Hydrogel-based wound dressings hold a unique position in comparison to conventional dressings, owing to their extensive potential as wound and burn healing scaffolds. Moxifloxacin, a synthetic fluoroquinolone, was granted approval by the FDA in 1999 for intravenous administration in the treatment of complex and severe bacterial infections, such as challenging skin and intra-abdominal infections. Lidocaine is a widely recognised local anaesthetic that has been extensively utilised in medical practise for the management of acute wound pain, either as a standalone treatment or in combination with other anaesthetic drugs. A total of eighteen hydrogel formulations were developed by using a mixture of moxifloxacin and lidocaine, utilising different proportions of carbapol 940, poloxamer 407, carboxymethyle sodium, and chitosan polymers. These formulations were assigned unique codes ranging from F1 to F18.  The hydrogel formulations (F1-F9) are composed of carbapol 940 as the base polymer, with polymer ratios ranging from 1-2% W/V. On the other hand, formulations (F10-F12) consist of poloxamer 407 as the base polymer, with polymer ratios of 20, 25, and 30% W/V, respectively. Additionally, formulations (F13-F15) are based on sodium carboxymethyl cellulose, with polymer ratios of 3, 6, and 10% W/V, respectively. Lastly, formulations (F16-F18) are chitosan-based, with polymer ratios of 2, 4, and 6% W/V, respectively. The formulated compounds were examined for their sensory, physical, chemical, and mechanical characteristics.
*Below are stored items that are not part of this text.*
(** The errors of a result, stage by stage. *)
Lemma errors_anatomy metric standards options r :
  standards <> [] ->
  computePerformance metric (array standards) options = Return r ->
  exists dir errs1 dups ord m entries,
    resolveDirection (parserOf options) standards (Options.direction options)
      (Options.levels options) = Return (dir, errs1)
    /\ numeric (parserOf options) metric = Return m
    /\ map std entries = standards
    /\ Forall (fun e => numeric (parserOf options) (cut (std e))
                        = Return (cutNum e)) entries
    /\ Forall direction_diag errs1
    /\ Forall duplicate_diag dups
    /\ Forall ordering_diag ord
    /\ (Options.levels options = None -> dups = [] /\ ord = [])
    /\ (Options.validationMode options = Some Options.throw ->
        errs1 ++ dups ++ missingOf options standards ++ ord = [])
    /\ errorsOf r
       = errs1 ++ dups ++ missingOf options standards ++ ord
           ++ unparsableMetric m ++ unparsableCuts entries ++ tailDiag r.
Proof.
  intros Hne Hcall.
  apply computePerformance_inv in Hcall as [[-> _]|Hcall]; [contradiction|].
  assert (Hvalidate : forall dir errs1 errs2,
    validateLevels (parserOf options) dir standards (Options.levels options) errs1
    = Return errs2 ->
    exists dups ord,
      errs2 = errs1 ++ dups ++ missingOf options standards ++ ord
      /\ Forall duplicate_diag dups /\ Forall ordering_diag ord
      /\ (Options.levels options = None -> dups = [] /\ ord = [])).
  { intros dir errs1 errs2 H. unfold missingOf.
    destruct (Options.levels options) as [lvls|].
    - apply validateLevels_exact in H as (dups & ord & -> & Fd & Fo & _).
      exists dups, ord. repeat split; try assumption; discriminate.
    - injection H as <-. exists [], []. simpl. rewrite app_nil_r.
      repeat split; constructor. }
  open_call Hcall.
  - destruct (Hvalidate _ _ _ Hval) as (dups & ord & -> & Fd & Fo & Hnl).
    destruct (resolveDirection_diags _ _ _ _ _ _ Hdir) as (Fdir & _).
    assert (Htail : tailDiag r = []).
    { unfold tailDiag. rewrite Hnext, Hdiff.
      now destruct (if Num.isFinite m0 then nextBetter dir0 entries m0 else None). }
    exists dir0, errs1, dups, ord, m0, entries.
    do 8 (split; [assumption|]).
    split; [intros Hthrow; now apply Hmode|].
    rewrite Herrs, Htail, app_nil_r, <- !app_assoc. reflexivity.
  - destruct (Hvalidate _ _ _ Hval) as (dups & ord & -> & Fd & Fo & Hnl).
    destruct (resolveDirection_diags _ _ _ _ _ _ Hdir) as (Fdir & _).
    assert (Htail : tailDiag r
                    = diffDiag (nextBetter dir0 entries (cutNum best)) m0).
    { unfold tailDiag, diffDiag. rewrite Hnext, Hdiff.
      destruct (nextBetter dir0 entries (cutNum best)); simpl;
        now destruct (Num.isFinite m0). }
    exists dir0, errs1, dups, ord, m0, entries.
    do 8 (split; [assumption|]).
    split; [intros Hthrow; now apply Hmode|].
    rewrite Herrs, Htail, <- !app_assoc. reflexivity.
Qed.

(** X7.  [validation.valid] is true exactly when [validation.errors] is
    empty, in every result. *)
Theorem X7_valid_iff_no_errors metric standards options r :
  computePerformance metric standards options = Return r ->
  Validation.valid (Result.validation r) = true <-> errorsOf r = [].
Proof.
  intros Hcall. destruct standards as [|standards].
  - injection Hcall as <-. simpl. split; discriminate.
  - apply computePerformance_inv in Hcall as [[-> ->]|Hcall];
      [simpl; split; discriminate|].
    open_call Hcall; rewrite Hvalid; apply bool_decide_eq_true.
Qed.

Lemma X7_valid_iff_no_errors_witness :
  Validation.valid (Result.validation Scenario.slowResult) = true
  <-> errorsOf Scenario.slowResult = [].
Proof.
  assert (H : computePerformance (VStr "2:30.00") (array Scenario.timeStandards)
                Options.none = Return Scenario.slowResult)
    by (vm_compute; reflexivity).
  exact (X7_valid_iff_no_errors _ _ _ _ H).
Defined.

(** X8.  For an array of standards that is not empty, the errors of a
    result are in the order of detection: the
    diagnostic of the inference of the direction, the duplicate labels,
    the missing levels (in the order of the levels), the ordering of the
    levels, the unparsable metric, the unparsable cuts (in the order of
    the standards), and the difference that cannot be computed.  Without
    [levels] there are no diagnostics of duplicates or of ordering. *)
Theorem X8_errors_in_detection_order metric standards options r :
  standards <> [] ->
  computePerformance metric (array standards) options = Return r ->
  exists dir errs1 dups ord m entries,
    resolveDirection (parserOf options) standards (Options.direction options)
      (Options.levels options) = Return (dir, errs1)
    /\ numeric (parserOf options) metric = Return m
    /\ map std entries = standards
    /\ Forall (fun e => numeric (parserOf options) (cut (std e))
                        = Return (cutNum e)) entries
    /\ Forall direction_diag errs1
    /\ Forall duplicate_diag dups
    /\ Forall ordering_diag ord
    /\ (Options.levels options = None -> dups = [] /\ ord = [])
    /\ errorsOf r
       = errs1 ++ dups ++ missingOf options standards ++ ord
           ++ unparsableMetric m ++ unparsableCuts entries ++ tailDiag r.
Proof.
  intros Hne Hcall.
  destruct (errors_anatomy _ _ _ _ Hne Hcall)
    as (dir & errs1 & dups & ord & m & entries & H).
  exists dir, errs1, dups, ord, m, entries. tauto.
Qed.

Lemma X8_errors_in_detection_order_witness :
  exists dir errs1 dups ord m entries,
    resolveDirection defaultParser Scenario.lowHigh (Some Options.dir_auto)
      (Some ["Low"]) = Return (dir, errs1)
    /\ numeric defaultParser (Scenario.num 15) = Return m
    /\ map std entries = Scenario.lowHigh
    /\ Forall (fun e => numeric defaultParser (cut (std e)) = Return (cutNum e))
         entries
    /\ Forall direction_diag errs1
    /\ Forall duplicate_diag dups
    /\ Forall ordering_diag ord
    /\ (Some ["Low"] = None -> dups = [] /\ ord = [])
    /\ errorsOf Scenario.singleLevelResult
       = errs1 ++ dups
           ++ missingOf (Scenario.withLevels (Some Options.dir_auto) ["Low"])
                Scenario.lowHigh
           ++ ord ++ unparsableMetric m ++ unparsableCuts entries
           ++ tailDiag Scenario.singleLevelResult.
Proof.
  assert (Hne : Scenario.lowHigh <> []) by discriminate.
  assert (H : computePerformance (Scenario.num 15) (array Scenario.lowHigh)
                (Scenario.withLevels (Some Options.dir_auto) ["Low"])
              = Return Scenario.singleLevelResult)
    by (vm_compute; reflexivity).
  exact (X8_errors_in_detection_order _ _ _ _ Hne H).
Defined.

Lemma level_missing_inj (l l' : string) :
  Msg.level_missing l = Msg.level_missing l' -> l = l'.
Proof.
  unfold Msg.level_missing. intros H.
  apply (inj (String.app _)) in H. now apply append_cancel_r in H.
Qed.

Lemma labelToStd_none (standards : list Standard) (l : string) :
  labelToStd standards !! l = None <-> forall s, In s standards -> label s <> l.
Proof.
  rewrite labelToStd_last.
  induction standards as [|s rest IH].
  - split; [intros _ s [] | reflexivity].
  - rewrite lastLabelled_cons. split.
    + intros H s' [<-|Hin].
      * destruct (lastLabelled l rest); [discriminate|].
        now destruct (decide (label s = l)).
      * destruct (lastLabelled l rest); [discriminate|].
        now apply (proj1 IH).
    + intros H.
      rewrite (proj2 IH) by (intros s' Hin; apply H; now right).
      destruct (decide (label s = l)) as [E|E]; [|reflexivity].
      exfalso. apply (H s); [now left | exact E].
Qed.

(** X9.  The diagnostic "Unable to parse cut value for next standard"
    is in no result: the next standard of the branch without a match is
    found again among the parsed standards, with its finite cut. *)
Theorem X9_next_standard_always_parsed metric standards options r :
  computePerformance metric standards options = Return r ->
  ~ In Msg.next_unparsable (errorsOf r).
Proof.
  intros Hcall Hin. destruct standards as [|[|s0 rest]].
  - injection Hcall as <-. destruct Hin as [H|[]]. discriminate.
  - injection Hcall as <-. destruct Hin as [H|[]]. discriminate.
  - assert (Hne : s0 :: rest <> []) by discriminate.
    destruct (errors_anatomy _ _ _ _ Hne Hcall)
      as (dir & errs1 & dups & ord & m & entries
          & _ & _ & _ & _ & Fdir & Fd & Fo & _ & _ & Herrs).
    rewrite Herrs in Hin. clear Herrs.
    repeat (apply in_app_or in Hin as [Hin|Hin]).
    + pose proof (Forall_In_impl _ _ _ Fdir Hin) as [H|[H|H]]; discriminate.
    + pose proof (Forall_In_impl _ _ _ Fd Hin) as [l H]. discriminate.
    + unfold missingOf, missingDiags in Hin.
      destruct (Options.levels options) as [lvls|]; [|destruct Hin].
      apply in_map_iff in Hin as (l & H & _). discriminate.
    + pose proof (Forall_In_impl _ _ _ Fo Hin)
        as [(a & b & H)|(a & x & rel & b & y & d & H)]; discriminate.
    + unfold unparsableMetric in Hin.
      destruct (Num.isNaN m); [|destruct Hin].
      destruct Hin as [H|[]]. discriminate.
    + apply in_map_iff in Hin as (e & H & _). discriminate.
    + unfold tailDiag in Hin.
      destruct (Result.nextStandard r), (Result.diffToNext r);
        first [destruct Hin as [H|[]]; discriminate | destruct Hin].
Qed.

Lemma X9_next_standard_always_parsed_witness :
  exists r,
    computePerformance (Scenario.num 15) (array Scenario.lowHigh)
      (Scenario.withLevels (Some Options.dir_auto) ["Low"]) = Return r
    /\ ~ In Msg.next_unparsable (errorsOf r).
Proof.
  exists Scenario.singleLevelResult. split; [vm_compute; reflexivity|].
  refine (X9_next_standard_always_parsed (Scenario.num 15)
            (array Scenario.lowHigh)
            (Scenario.withLevels (Some Options.dir_auto) ["Low"])
            Scenario.singleLevelResult _).
  vm_compute. reflexivity.
Defined.

(** X10.  In throw mode, and for an array of standards that is not
    empty, a result that is returned carries no diagnostic of the
    direction or of the levels: each of its errors is the one of the
    unparsable metric, the one of a standard whose cut parses to NaN, or
    the one of the difference that cannot be computed.  (For an empty
    array the call returns before the metric is read, with the
    diagnostic of the missing standards.) *)
Theorem X10_throw_mode_result_errors metric standards options r :
  standards <> [] ->
  Options.validationMode options = Some Options.throw ->
  computePerformance metric (array standards) options = Return r ->
  forall msg,
    In msg (errorsOf r) ->
    msg = Msg.metric_unparsable
    \/ (exists s, In s standards
                  /\ numeric (parserOf options) (cut s) = Return Num.NaN
                  /\ msg = Msg.cut_unparsable (label s))
    \/ msg = Msg.diff_unparsable.
Proof.
  intros Hne Hthrow Hcall msg Hin.
  destruct (errors_anatomy _ _ _ _ Hne Hcall)
    as (dir & errs1 & dups & ord & m & entries
        & _ & _ & Hstd & Hall & _ & _ & _ & _ & Hnil & Herrs).
  assert (Herrs' : errorsOf r
                   = (errs1 ++ dups ++ missingOf options standards ++ ord)
                       ++ unparsableMetric m ++ unparsableCuts entries
                       ++ tailDiag r)
    by (rewrite Herrs, <- !app_assoc; reflexivity).
  rewrite (Hnil Hthrow) in Herrs'. simpl in Herrs'.
  rewrite Herrs' in Hin. clear Herrs Herrs'.
  repeat (apply in_app_or in Hin as [Hin|Hin]).
  - unfold unparsableMetric in Hin. destruct (Num.isNaN m); [|destruct Hin].
    destruct Hin as [<-|[]]. now left.
  - apply in_map_iff in Hin as (e & <- & He).
    apply filter_In in He as [He Hnan].
    pose proof (Forall_In_impl _ _ _ Hall He) as Hnum. simpl in Hnum.
    right. left. exists (std e). repeat split.
    + rewrite <- Hstd. now apply in_map.
    + rewrite Hnum. now destruct (cutNum e).
  - unfold tailDiag in Hin.
    destruct (Result.nextStandard r), (Result.diffToNext r);
      first [destruct Hin as [<-|[]]; now auto | destruct Hin].
Qed.

Lemma X10_throw_mode_result_errors_witness :
  exists r,
    computePerformance (Scenario.num 12)
      (array [mkStandard "A" (VStr "not-a-number")])
      (Scenario.withMode Options.throw) = Return r
    /\ forall msg,
         In msg (errorsOf r) ->
         msg = Msg.metric_unparsable
         \/ (exists s, In s [mkStandard "A" (VStr "not-a-number")]
                       /\ numeric defaultParser (cut s) = Return Num.NaN
                       /\ msg = Msg.cut_unparsable (label s))
         \/ msg = Msg.diff_unparsable.
Proof.
  eexists. split; [vm_compute; reflexivity|].
  refine (X10_throw_mode_result_errors (Scenario.num 12)
            [mkStandard "A" (VStr "not-a-number")]
            (Scenario.withMode Options.throw) _ _ _ _).
  - discriminate.
  - reflexivity.
  - vm_compute. reflexivity.
Defined.

(** ** Unparsable values and missing levels *)

(** X12.  For an array of standards that is not empty, a metric that
    parses to NaN gives the result 'unknown', index -1, with no next
    standard, no next cut and no difference, and with the diagnostic of
    the unparsable metric.  (For an empty array the call returns before
    the metric is parsed.) *)
Theorem X12_unparsable_metric metric standards options r m :
  standards <> [] ->
  computePerformance metric (array standards) options = Return r ->
  numeric (parserOf options) metric = Return m ->
  Num.isNaN m = true ->
  Result.label r = "unknown"
  /\ Result.index r = (-1)%Z
  /\ Result.standard r = None
  /\ Result.nextStandard r = None
  /\ Result.nextCut r = None
  /\ Result.diffToNext r = None
  /\ Result.diffToNextFormatted r = None
  /\ In Msg.metric_unparsable (errorsOf r).
Proof.
  intros Hne Hcall Hmetric Hnan.
  apply computePerformance_inv in Hcall as [[-> _]|Hcall]; [contradiction|].
  open_call Hcall; rewrite Hmetric in Hm; injection Hm as <-.
  - assert (Hfin : Num.isFinite m = false) by now destruct m.
    rewrite Hfin in *. simpl in *. injection Hcut as <-.
    rewrite Hdiff in Hfmt.
    repeat split; try assumption.
    rewrite Herrs. apply in_or_app. right. apply in_or_app. left.
    unfold unparsableMetric. rewrite Hnan. now left.
  - apply filter_In in Hbest as [_ Hp].
    rewrite Hnan in Hp. simpl in Hp. rewrite andb_false_r in Hp. discriminate.
Qed.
The present study aimed to investigate the influence of polymer type and concentration on the in vitro release behaviour. Among the tested polymers, F4 exhibited favourable characteristics in terms of release profile and swelling capacity. Based on these findings, it can be inferred that the incorporation of moxifloxacin and lidocaine base into a hydrogel composed of 1.5% carbopol 940 with 0.5% triethanolamine enables sustained release and adequate swelling, making it suitable for the management of burn or wound conditions. Further investigations, such as histological and in vivo studies, could be conducted in the future to evaluate the selected formulation.